Task brief: Say how many lines of the listing below include the word "discriminate", with no other output.

Dataset extract:
(** 2026-01-02T12:00:00Z in milliseconds. *)
Definition noon : Z := 1767355200000.

(** A browser with empty storage, no timer, nothing sent. *)
Definition cleanBrowser : browser := mkBrowser ∅ noon true [] 1 [].

(** The component right after it mounted on [cleanBrowser]. *)
Definition mounted : state := @initialState cleanBrowser.

(** A browser whose storage holds [tripLocal], written by the sample
    runtime, and the component mounted on it. *)
Definition savedBrowser : browser :=
  mkBrowser {[ STORAGE_KEY := Ref.stringify (JObj tripLocal) ]} noon true [] 1 [].

Definition resumed : state :=
  snd (@mountEffect Ref.runtime (@initialState savedBrowser)).

(** The response of the sync endpoint that carries [tripCloud]. *)
Definition cloudResponse : fetchResult :=
  FetchResponse true (Ref.stringify (JObj tripCloud)).

(** *** The weather service *)

Definition sunny : js := JObj [("temp", JNum 21); ("condition", JStr "Sunny")].

(** A cache entry written at time 0, long past the freshness window at
    [noon]. *)
Definition entryText : string :=
  Ref.stringify (JObj [("data", sunny); ("timestamp", JNum 0)]).

Definition err429 : error :=
  mkError (Some "got status: 429 Too Many Requests") (Some 429).

Definition err500 : error := mkError (Some "Internal error") (Some 500).

(** Networks that answer every request the same way, after 120 ms. *)
Definition net429 : Weather.network := fun _ _ => (120, Throw err429).
Definition net500 : Weather.network := fun _ _ => (120, Throw err500).
Definition netNull : Weather.network := fun _ _ => (120, Ret (Some "null")).
Definition netNoTemp : Weather.network :=
  fun _ _ => (120, Ret (Some (Ref.stringify (JObj [("condition", JStr "Sunny")])))).

(** A stale entry for Paris, no cooldown. *)
Definition staleWorld : Weather.world :=
  Weather.mkWorld {[ "ws_weather_paris" := entryText ]} noon 0 [].

(** The circuit breaker open for fifteen minutes from [noon], with a stale
    entry for Paris and one under the bare prefix. *)
Definition coolingWorld : Weather.world :=
  Weather.mkWorld
    (<[ "ws_weather_cooldown" := Ref.Number_toString (noon + 900000) ]>
       (<[ "ws_weather_" := entryText ]> {[ "ws_weather_paris" := entryText ]}))
    (noon + 1000) 2 [3000].

(** Something that is not JSON under the cache key of Paris. *)
Definition corruptWorld : Weather.world :=
  Weather.mkWorld {[ "ws_weather_paris" := "oops" ]} noon 0 [].

(** [staleWorld] after one request that took 120 ms. *)
Definition afterOneCall : Weather.world :=
  Weather.mkWorld {[ "ws_weather_paris" := entryText ]} (noon + 120) 1 [].

End Samples.

(** * More sample data *)

Module MoreSamples.

(** An entry for Paris written one second before [noon]. *)
Definition freshText : string :=
  Ref.stringify
    (JObj [("data", Samples.sunny); ("timestamp", JNum (Samples.noon - 1000))]).

Definition freshWorld : Weather.world :=
  Weather.mkWorld {[ "ws_weather_paris" := freshText ]} Samples.noon 0 [].

(** A network that delivers [sunny] after 120 ms. *)
Definition netSunny : Weather.network :=
  fun _ _ => (120, Ret (Some (Ref.stringify Samples.sunny))).

End MoreSamples.

(** * A small host for the examples

    The time zone is UTC and dates are read from strings that begin with
    [YYYY-MM-DD]; strings are ordered by code unit. *)

Module RefHost.

Definition localeCompare (a b : string) : Z :=
  match String.compare a b with
  | Lt => -1
  | Eq => 0
  | Gt => 1
  end.

Fixpoint ToString (v : js) : string :=
  match v with
  | JUndef => "undefined"
  | JNull => "null"
  | JBool true => "true"
  | JBool false => "false"
  | JNum n => Ref.Number_toString n
  | JStr s => s
  | JArr xs =>
      Ref.join ","
        (map (fun x => match x with
                       | JUndef | JNull => ""
                       | _ => ToString x
                       end) xs)
  | JObj _ => "[object Object]"
  end.

Definition digit (c : ascii) : option Z :=
  if Ref.is_digit c then Some (Z.of_nat (nat_of_ascii c) - 48) else None.

(** The day number, counted from 1970-01-01, of a civil date. *)
Definition days_from_civil (y m d : Z) : Z :=
  let y' := if m <=? 2 then y - 1 else y in
  let era := y' / 400 in
  let yoe := y' - era * 400 in
  let doy := (153 * (if 2 <? m then m - 3 else m + 9) + 2) / 5 + d - 1 in
  let doe := yoe * 365 + yoe / 4 - yoe / 100 + doy in
  era * 146097 + doe - 719468.

Definition parseDay (s : string) : option Z :=
  match s with
  | String y1 (String y2 (String y3 (String y4 (String "-"
      (String m1 (String m2 (String "-" (String d1 (String d2 rest))))))))) =>
      a ← digit y1; b ← digit y2; c ← digit y3; e ← digit y4;
      f ← digit m1; g ← digit m2; h ← digit d1; i ← digit d2;
      let y := 1000 * a + 100 * b + 10 * c + e in
      let m := 10 * f + g in
      let d := 10 * h + i in
      if (1 <=? m) && (m <=? 12) && (1 <=? d) && (d <=? 31)
         && match rest with
            | EmptyString => true
            | String "T" _ => true
            | _ => false
            end
      then Some (days_from_civil y m d)
      else None
  | _ => None
  end.

Definition Date_localMidnight (v : js) : option Z :=
  match v with
  | JStr s => day ← parseDay s; Some (day * 86400000)
  | JNum n => Some (n / 86400000 * 86400000)
  | JNull | JBool _ => Some 0
  | JUndef | JArr _ | JObj _ => None
  end.

Definition same_object (a b : js) : bool := false.

Definition host : Host :=
  Build_Host localeCompare ToString Date_localMidnight same_object.

End RefHost.

Module ViewSamples.

Definition dinner : js :=
  JObj [("id", JStr "1"); ("title", JStr "Arrival Dinner");
        ("startTime", JStr "2026-05-15T20:00:00"); ("location", JStr "Toronto")].

Definition museum : js :=
  JObj [("id", JStr "2"); ("title", JStr "Museum");
        ("startTime", JStr "2026-05-15T10:00:00"); ("location", JStr "Downtown")].

Definition hike : js :=
  JObj [("id", JStr "3"); ("title", JStr "Hike");
        ("startTime", JStr "2026-05-16T09:00:00")].

Definition arrival : js :=
  JObj [("id", JStr "f1"); ("flightNo", JStr "AC 016");
        ("departure", JStr "HKG"); ("arrival", JStr "YYZ");
        ("departureTime", JStr "2026-05-15T08:30:00");
        ("arrivalTime", JStr "2026-05-15T18:00:00")].

Definition hotel : js :=
  JObj [("id", JStr "h1"); ("name", JStr "Harbour Hotel");
        ("startDate", JStr "2026-05-15"); ("endDate", JStr "2026-05-18");
        ("location", JStr "1 Harbour Square")].

Definition journey : js :=
  JObj [("id", JStr "t1"); ("name", JStr "JC US Trip 2026");
        ("startDate", JStr "2026-05-15"); ("endDate", JStr "2026-05-29");
        ("events", JArr [dinner; museum; hike]);
        ("flights", JArr [arrival]);
        ("accommodations", JArr [hotel]);
        ("expenses", JArr [])].

End ViewSamples.

(** * Reasoning about asynchronous code *)

Ltac unfold_m :=
  unfold bind, try_catch, ret, throw, gets, modify, lift_result, prop in *.

Ltac settle_cases :=
  repeat split; intros;
  repeat match goal with
    | H : exists _, _ |- _ => destruct H
    | H : _ /\ _ |- _ => destruct H
    | H : Throw _ = Throw _ |- _ => injection H as H; subst
    | H : Ret _ = Throw _ |- _ => discriminate H
    | H : Throw _ = Ret _ |- _ => discriminate H
    | H : forall e, Throw ?x = Throw e -> _ |- _ => specialize (H x eq_refl)
    end;
  repeat match goal with
    | H : Weather.isRateLimit ?e = _ |- context [Weather.isRateLimit ?e] =>
        rewrite H
    end;
  try congruence; try lia; eauto.

(** * Pull *)

Section PullFacts.
Context `{RT : Runtime}.
Import App.

Lemma truthy_string_nonempty (x : string) :
  js_truthy (JStr x) = true <-> x <> "".
Proof.
  simpl. rewrite negb_true_iff. apply String.eqb_neq.
Qed.

Lemma hasIdentity_string_id (fields : list (string * js)) (x : string) :
  obj_get "id" fields = JStr x -> (hasIdentity (JObj fields) <-> x <> "").
Proof.
  intros Hid. rewrite <- truthy_string_nonempty, <- Hid. split.
  - intros (fs & Heq & Ht). by inversion Heq; subst.
  - intros Ht. by exists fields.
Qed.

(** What [data && data.id] decides. *)
Lemma truthy_with_id (d : js) :
  (js_truthy d = true /\
   exists i, js_prop d "id" = Some i /\ js_truthy i = true)
  <-> hasIdentity d.
Proof.
  split.
  - intros (Hd & i & Hp & Hi). destruct d; simpl in *; try discriminate;
      try (injection Hp as <-; discriminate).
    injection Hp as <-. by exists fields.
  - intros (fs & -> & Ht). split; [done|]. by exists (obj_get "id" fs).
Qed.

Lemma pullFromCloud_total (r : fetchResult) (s : state) :
  pullFromCloud r s =
    (Ret match r with
         | FetchResponse true body =>
             match JSON_parse body with
             | Ret (JObj fields) =>
                 if js_truthy (obj_get "id" fields) then JObj fields else JNull
             | _ => JNull
             end
         | _ => JNull
         end, s).
Proof.
  unfold pullFromCloud. unfold_m.
  destruct r as [e|[] body]; simpl; try reflexivity.
  destruct (JSON_parse body) as [d|e]; simpl; try reflexivity.
  destruct d; simpl; try reflexivity.
  - by destruct b.
  - by destruct (n =? 0).
  - by destruct (String.eqb s0 "").
  - by destruct (js_truthy (obj_get "id" fields)).
Qed.

End PullFacts.

Section PullTheorem.
Context `{RT : Runtime}.
Import App.

(** C8. [pullFromCloud] never throws and leaves the state alone; it returns
    a document (a value other than [null]) exactly when the response is ok
    and its body parses to JSON with a non-empty identity field; on a
    rejected request, a response that is not ok, or a body that does not
    parse, it returns [null]. *)
Theorem pull_returns_document_iff_identity (r : fetchResult) (s : state) :
  (exists v, pullFromCloud r s = (Ret v, s)) /\
  (forall d, d <> JNull ->
     (fst (pullFromCloud r s) = Ret d <->
      exists body,
        r = FetchResponse true body /\ JSON_parse body = Ret d /\
        hasIdentity d)) /\
  (forall e, r = FetchRejected e -> fst (pullFromCloud r s) = Ret JNull) /\
  (forall body,
     r = FetchResponse false body -> fst (pullFromCloud r s) = Ret JNull) /\
  (forall body e,
     r = FetchResponse true body -> JSON_parse body = Throw e ->
     fst (pullFromCloud r s) = Ret JNull).
Proof.
  rewrite pullFromCloud_total. simpl. repeat split.
  - eauto.
  - intros Hret. destruct r as [e|[] body]; try (by inversion Hret; subst).
    exists body. destruct (JSON_parse body) as [v|e];
      [|by inversion Hret; subst].
    destruct v; try (by inversion Hret; subst).
    destruct (js_truthy (obj_get "id" fields)) eqn:Hid;
      [|by inversion Hret; subst].
    inversion Hret; subst. repeat split. by exists fields.
  - intros (body & -> & Hparse & fields & -> & Hid). by rewrite Hparse, Hid.
  - by intros e ->.
  - by intros body ->.
  - intros body e -> Hparse. by rewrite Hparse.
Qed.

Task response: 4